Blind. An inexplicable chill skittered up his spine yet he said nothing, just waited then led her, noting that she did not so much as glance at her boarding pass when they passed the clerk at their gate. And when she took her seat on the plane, she pooled the wires for her earbuds on her lap alongside a tidily folded black blindfold. “For when we land,” she said, then opened her purse, extracted an elasticized eye-mask too. “For here on the plane,” she said primly.
He grinned and she scowled but he didn’t care; the eye-mask had ruffled frou-frou on its hem, so not Della, and it had been so long since he’d laughed, the sound was both foreign and—“Vacant,” he said.
Her gaze quickened. “Pardon?”
He shrugged, a little embarrassed. “
I-uh-I was just thinking how anything funny—it’s been vacant.”
She said nothing but her hands trembled as she fitted her eye-mask on. “This way I’ll just look like I’m sleeping instead of flying blind.”
Blind. He cast the word away again. “And you plan to wear a blindfold when we land? How do I explain that to a cabbie?”
“You don’t. You rent a car, cheapskate. And as for the blindfold—do you want accurate answers or not?”
No. You do not. Luke stiffened. That thought, its voice—it sounded like Mich, the rational Mich, the one he’d known and loved before the west coast made her crazy. I miss you, he thought bleakly, and when tears welled he was glad Della was wearing her ridiculous frou-frou, could not see. “I do,” he whispered. “I do want answers. Mich needs them.”
He kept telling himself that as the plane rolled down the runway.
†
Della arrowed straight up as they began their descent. “Lost?” Her hands fisted on the armrests. “Lost?” she asked again, and her face, locked and listening beneath her frou-frou, was tense. Then—“No,” she breathed. “You’re not lost.”
“I’m here, Dell,” he said, and a chill met his flesh when he took her hand.
“Yes.” She nodded. “I’m cold ’cause it touched me.
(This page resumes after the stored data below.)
(** * financial_budget.py: a shallow embedding and its specification

    The development follows the layout of [src/financial_budget.py]: one
    module per Python class ([Transaction], [Budget], [TransactionLog],
    [FinanceManager]), each method a definition of the same name.

    Modelling choices.
    - In the session model a Python [float] amount is an exact rational
      ([Q]); the comparison [a < b] is [Qlt_bool a b], and Python's numeric
      [==] is [Qeq].  What is proved there concerns control flow, the
      contents of the log, comparisons with zero and single additions.
      Where the value of a total matters, [Binary64.Budget] is the class
      over IEEE 754 doubles, with rounding, infinities and NaN.
    - Exceptions are values of [exn]; a method is a state transformer
      returning a [result] together with the state it leaves behind, so a
      mutation made before an exception is raised stays visible.
    - The list held by a [TransactionLog] is a mutable Python object that
      the [transactions] accessor hands out by reference: lists live in a
      store indexed by locations, and a log holds a location.
    - [datetime.now()] reads a clock oracle; [input] consumes the next line
      of standard input and raises [EOFError] when none is left, which
      makes every [while True] loop a structural recursion on the input. *)

From Stdlib Require Import QArith Qminmax Qround Lqa.
From Stdlib Require Import String Ascii.
From Stdlib Require Import Floats.
From stdpp Require Import gmap list pretty.

Local Open Scope string_scope.
Local Open Scope list_scope.
Local Open Scope Q_scope.

(** ** Python values, exceptions and effects *)

(** The exceptions that the program can raise. *)
Inductive exn : Type :=
| ValueError (msg : string)
| EOFError
| AttributeError (msg : string).

Inductive result (A : Type) : Type :=
| Ok (a : A)
| Raise (e : exn).
Arguments Ok {A} a.
Arguments Raise {A} e.

(** A computation over a mutable state [S] that returns an [A] or raises. *)
Definition M (S A : Type) : Type := S -> result A * S.

Definition ret {S A} (a : A) : M S A := fun s => (Ok a, s).
Definition raise {S A} (e : exn) : M S A := fun s => (Raise e, s).
Definition bind {S A B} (m : M S A) (k : A -> M S B) : M S B :=
  fun s => match m s with
           | (Ok a, s') => k a s'
           | (Raise e, s') => (Raise e, s')
           end.
Definition get {S} : M S S := fun s => (Ok s, s).
Definition modify {S} (f : S -> S) : M S unit := fun s => (Ok tt, f s).

(** [try: m except ValueError as e: h e] *)
Definition try_except_ValueError {S A} (m : M S A) (h : string -> M S A) : M S A :=
  fun s => match m s with
           | (Raise (ValueError msg), s') => h msg s'
           | r => r
           end.

(** Run a computation on a component of the state. *)
Definition zoom {S T A} (proj : S -> T) (upd : T -> S -> S) (m : M T A) : M S A :=
  fun s => let '(r, t') := m (proj s) in (r, upd t' s).

Declare Scope py_scope.
Delimit Scope py_scope with py.
Notation "x <- c ;; k" := (bind c (fun x => k))
  (at level 100, c at next level, right associativity) : py_scope.
Notation "c ;; k" := (bind c (fun _ => k))
  (at level 100, right associativity) : py_scope.
Local Open Scope py_scope.

(** Python's [a < b] and [a > b] on numbers. *)
Definition Qlt_bool (a b : Q) : bool := negb (Qle_bool b a).
Definition Qgt_bool (a b : Q) : bool := Qlt_bool b a.

(** ** The clock behind [datetime.now()] *)

Record Clock : Type := mkClock {
  readings : nat -> Z;   (* the value of the k-th reading *)
  ticks : nat            (* how many readings were taken so far *)
}.

Definition datetime_now : M Clock Z :=
  fun c => (Ok (readings c (ticks c)), mkClock (readings c) (S (ticks c))).

(** ** class Transaction *)

Module Transaction.

Record t : Type := mk {
  _description : string;
  _amount : Q;
  _timestamp : Z
}.

Definition __init__ (description : string) (amount : Q) : M Clock t :=
  now <- datetime_now ;;
  ret {| _description := description; _amount := amount; _timestamp := now |}.

Definition description (self : t) : string := _description self.
Definition amount (self : t) : Q := _amount self.
Definition timestamp (self : t) : Z := _timestamp self.

End Transaction.

(** ** class Budget *)

Module Budget.

Record t : Type := mk {
  _amount : Q;
  _spent : Q
}.

Definition __init__ (amount : Q) : result t :=
  if Qlt_bool amount 0 then Raise (ValueError "Budget cannot be negative")
  else Ok {| _amount := amount; _spent := 0 |}.

Definition total_budget : M t Q :=
  self <- get ;; ret (_amount self).

Definition total_spent : M t Q :=
  self <- get ;; ret (_spent self).

Definition remaining : M t Q :=
  self <- get ;; ret (_amount self - _spent self).

Definition is_exceeded : M t bool :=
  self <- get ;; ret (Qgt_bool (_spent self) (_amount self)).

Definition deficit : M t Q :=
  exceeded <- is_exceeded ;;
  self <- get ;;
  if exceeded : bool then ret (_spent self - _amount self) else ret 0.

Definition add_expense (amount : Q) : M t unit :=
  if Qlt_bool amount 0 then raise (ValueError "Expense amount cannot be negative")
  else modify (fun self => {| _amount := _amount self; _spent := _spent self + amount |}).

End Budget.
Where-ever we’re going…it just rested its hand on my shoulder.”
And did it hold a bloody towel? Wash with dirty water? The thoughts jittered wildly and he held fast to her hand. “Did…did it say anything?” God. It was humiliating to even entertain such lunacy. Could a building really say something?
“Yes,” she said and, still masked, looked in the direction of his face. “No Vacancy. Do…do you know what that means?”
The title of Mich’s strange picture. That’s all it could be. ’Cause really—No Vacancy? That dump hadn’t celebrated a night of No Vacancy in years. Although… He pursed his lips. “Maybe it’s threatened,” he said. Maybe it was trying to suggest there was no room for them if they came. He smiled. You will give me back my sister, you hellhole.